M&A Aversion? Hidden bias

Just because your organization may be proposing an M&A does not mean that everyone is enthralled by the process, or that they believe in it. It is very useful to look at some of the biases may make executives uncomfortable with mergers and acquisitions.

Loss aversion: Much M&A aversion comes from the belief that acquiring a business is much riskier than achieving growth organically. Many times when someone does not want to take on risk, they mask it with stalling tactics – endless studies, white papers, and decision avoidance. When that happens, it’s possible to lose opportunities for real growth. To avoid loss aversion, try aggregating an M&A decision within a larger array of strategic decisions.

Comparative ignorance: Not knowing the facts about similar deals leads to ignorance of the comparisons and it allows one to judge the proposal emotionally rather than on actual statistics / results from the experiences of others. The way to overcome a few of uncertainty is to look at a potential range of outcomes (based on an analysis of at least eight analogous cases), and to make sure that the worst-case scenario will not jeopardize the viability of the company.

Mergers and acquisitions are complex, costly, and risky. However, when considered within the context of overall growth strategies, it is often not possible to grow without acquisitions particularly in areas of high competition and established brands.

De-risking the M&A process by eliminating bias in a systematic and consistent manner has been demonstrated to be effective for organizations seeking to grow, especially in times of radical technological change and innovation.


Kahneman, D. (2003).
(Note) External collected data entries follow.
(* ===== verification/ReadThrough.v ===== *)
(** * Read-through loading

    Models [src/cache/read_through.go]: a local store in front of an optional
    second store and an authoritative loader, with concurrent misses of a key
    coalesced into one load.

    The methods run as interleavings: a thread is the point at which a call
    stands, and a step is one critical section, one call of the local store, or
    one answer of the second store or of the loader.  These two are outside the
    process: what they answer is an argument of the step.

    [Store] and [LossyStore] are the interface of a local store and what its
    clients rely on: it may forget anything at any time, and never shows
    anything but the last value it accepted.  The clock cache of [ClockCache]
    implements it. *)

From stdpp Require Import base list gmap.
From Stdlib Require Import ZArith Lia.
From S2P Require Import Prelude ClockCache.

#[local] Open Scope Z_scope.

(** ** The interface of a local store *)

(** The readings of the clock during a call. *)
Record readings := mkReadings {
  rd_now : Z;
  rd_now' : Z
}.

Class Store (S K V E : Type) := {
  store_Get : S -> K -> readings -> S * result (cacheError E) (option V);
  store_SetWithTTL : S -> V -> Z -> readings -> S * result (cacheError E) unit;
  store_Delete : S -> K -> S * result (cacheError E) unit
}.

(** [b] shows what [a] shows, or nothing. *)
Definition shrinks {K V} (a b : K -> option V) (k : K) : Prop := b k = a k \/ b k = None.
A perspective on judgment and choice: mapping bounded rationality. The American Psychologist, 58(9), 697-720.

Kahneman, D., & Klein, G. (2009). Conditions for intuitive expertise: a failure to disagree. The American Psychologist, 64(6), 515-526.

Kahneman, D., Lovallo, D., & Sibony, O. (2011). Before you make that big decision. Harvard Business Review, 89(6), 50-60.

Kahneman, D.; Tversky, A. (1979). “Prospect theory: An analysis of decisions under risk”. Econometrica 47 (2): 263–291. doi:10.2307/1914185. JSTOR 1914185.

Lovallo, D., & Kahneman, D. (2003). Delusions of success. How optimism undermines executives’ decisions. Harvard Business Review, 81(7), 56.

Thaler, R.; Sunstein, C. (2008). Nudge: Improving Decisions About Health, Wealth, and Happiness. NY: Caravan.

Tversky, A.; Kahneman, D. (1973). “Availability: A heuristic for judging frequency and probability”. Cognitive Psychology 5 (2): 207–232. doi:10.1016/0010-0285(73)90033-9.